PAR JEAN AULAGNIER
PREFACE DE L’OUVRAGE D’HENRI LEYRAT
« USURUIT, GESTION DE PATRIMOINE, ET PRATIQUE NOTARIALE »
ED. DEFRENOIS
Cet ouvrage destiné principalement aux notaires, acteurs principaux de l’usage du démembrement de propriété, est particulièrement bienvenu.
Depuis fort longtemps les notaires accompagnent leurs clients, confrontés au démembrement de propriété, démembrement le plus souvent « subi », conséquence des règles de dévolution successorale et des dispositions prises par un défunt dans la perspective de sa disparition.
Si leurs clients subissaient l’éclatement de la propriété, le plus souvent entre le conjoint et les descendants, les notaires subissaient le poids des habitudes pour en organiser la mise en œuvre.
Le démembrement de propriété pouvait être la conséquence d’une stratégie sommaire. Rechercher une fiscalité transmissive favorable parce qu’allégée était le fondement de la naissance d’un usufruit. La classique donation de la nue-propriété avec réserve d’usufruit par et pour le donateur constituait un acte dont la dangerosité pour le donateur n’était pas nécessairement perçue.
Acte « supposé » indolore, parce que laissant entre les mains du donateur « la jouissance » du bien donné pour une durée égale au reste à vivre, le démembrement était fréquemment proposé notamment par des notaires pas suffisament attentifs à ses conséquences à long terme.
Le donateur d’une part perdait la maitrise du bien dont il donnait la nue-propriété, d’autre part il s’appauvrissait de la perte des revenus à percevoir au lendemain de sa mort. Pour beaucoup le nu-propriétaire, ne se privait de rien puisque les revenus étaient conservés par l’usufruitier.
Compte tenu de l’allongement de sa durée de vie le donateur pouvait s’inquiéter (et regretter) de plus en plus fréquemment d’avoir donné des droits politiques et économiques contenus dans la propriété injustement et maladroitement qualifié de nue-propriété.
Henri Leyrat fidèle à son passé notarial se propose de renouveler et d’enrichir les pratiques notariales telles qu’il a pu les constater, pour en actualiser l’usage d’une part et les modalités de mises en œuvre d’autre part.
Il justifie de leur incomplétude fondée sur une appréciation erronée de la durée probable du démembrement. Le démembrement est marqué par sa durée qui n’en finit pas de s’allonger. L’usufruitier profite de l’allongement de sa durée de vie, l’usufruit entre ses mains perdure d’autant.
Henri Leyrat prend en compte d’une part la diversité des actifs patrimoniaux dont la nature affecte parfois profondément les droits des acteurs du démembrement, d’autre part la multiplicité des situations pouvant conduire au démembrement pour opportunément optimiser la jouissance ressentie et espérée des parties au démembrement.

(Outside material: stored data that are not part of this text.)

(** * Mahalaxmi Tours and Travels: the eSewa payment-callback workflow

    A shallow embedding of the payment workflow of the booking backend
    ([Backend/system/url_utils.py], [esewa_utils.py], [esewa_v2_views.py],
    [nested_booking_serializers.py]) and the properties established about it.

    Conventions of the embedding.
    - A Python [str] is a Rocq [string] holding its UTF-8 bytes; every
      character the code inspects ('?', '&', '=', 'http', digits) is ASCII,
      and an ASCII byte never occurs inside a multi-byte UTF-8 sequence.
    - [print] calls are logging only and are left out.
    - A raised exception is a value of an error type; [None] is [None]. *)

From Stdlib Require Import ZArith List String Ascii Bool Lia Arith.
From Stdlib Require Import Numbers.DecimalString Numbers.DecimalZ Numbers.DecimalPos.
From Equations Require Import Equations.
Import ListNotations.

Open Scope string_scope.

(* ===================================================================== *)
(** * Python string primitives *)
(* ===================================================================== *)

Module PyStr.

(** [s.count(c)] for a one-character [c]. *)
Fixpoint count (c : ascii) (s : string) : nat :=
  match s with
  | EmptyString => 0
  | String a s' => (if Ascii.eqb a c then 1 else 0) + count c s'
  end.

(** [s.find(c, start)] for a one-character [c] and [0 <= start]; Python's
    [-1] is [None]. *)
Fixpoint find (c : ascii) (s : string) (start : nat) : option nat :=
  match s with
  | EmptyString => None
  | String a s' =>
      match start with
      | O => if Ascii.eqb a c then Some 0 else option_map S (find c s' 0)
      | S k => option_map S (find c s' k)
      end
  end.

(** [s[:n]] for [0 <= n]. *)
Fixpoint take (n : nat) (s : string) : string :=
  match n, s with
  | O, _ => EmptyString
  | S _, EmptyString => EmptyString
  | S k, String a s' => String a (take k s')
  end.

(** [s[n:]] for [0 <= n]. *)
Fixpoint drop (n : nat) (s : string) : string :=
  match n, s with
  | O, _ => s
  | S _, EmptyString => EmptyString
  | S k, String _ s' => drop k s'
  end.

(** [c in s]. *)
Definition contains (c : ascii) (s : string) : bool :=
  negb (Nat.eqb (count c s) 0).

(** [s.startswith(p)]. *)
Definition startswith (p s : string) : bool := String.prefix p s.

(** [not s]: the empty string is the only falsy string. *)
Definition falsy (s : string) : bool :=
  match s with EmptyString => true | _ => false end.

Avec Henri Leyrat, on est passé d’un usufruit subi a un usufruit choisi.
Civiliste de talent, il n’oublie pas pour autant l’importance des règles fiscales. Il examine dans le détail et avec clarté les conséquences fiscales des solutions proposées permettant aux praticiens de rassurer des clients prêts à s’investir dans la détention de droits démembrés.
Henri Leyrat fait incontestablement preuve d’une belle pédagogie pour analyser la rencontre du démembrement avec la diversité des préoccupations des propriétaires présents et futurs. Il sait parfaitement inscrire son approche dans leur temps de vie et de survie.
L’analyse théorique et doctrinale est renforcée par les exercices de mise en situation. Les exemples arrivent à point nommé pour faciliter l’appropriation du démembrement par les praticiens. Le lecteur appréciera sans nul doute des positions claires et fermes qui rassurent parce que parfaitement justifiées et étayées.
Cet ouvrage satisfera praticiens et théoriciens du démembrement, qui pourront y puiser des réponses concrètes de nature à renforcer la conviction, de plus en plus partagée, qu’il s’agit d’une organisation pertinente de la propriété.
Le démembrement continue d’étonner par une modernité à laquelle Henri Leyrat aura largement participé.
Si cet ouvrage s’adresse principalement aux notaires, gageons qu’il trouvera un lectorat intéressé, et probablement passionné, dans les milieux du conseil patrimonial. Les conseillers en gestion de patrimoine, mieux informés, comprendrons et apprécierons davantage les préconisations des notaires pour une mise en œuvre optimale de l’usufruit dans l’intérêt bien compris de leurs clients.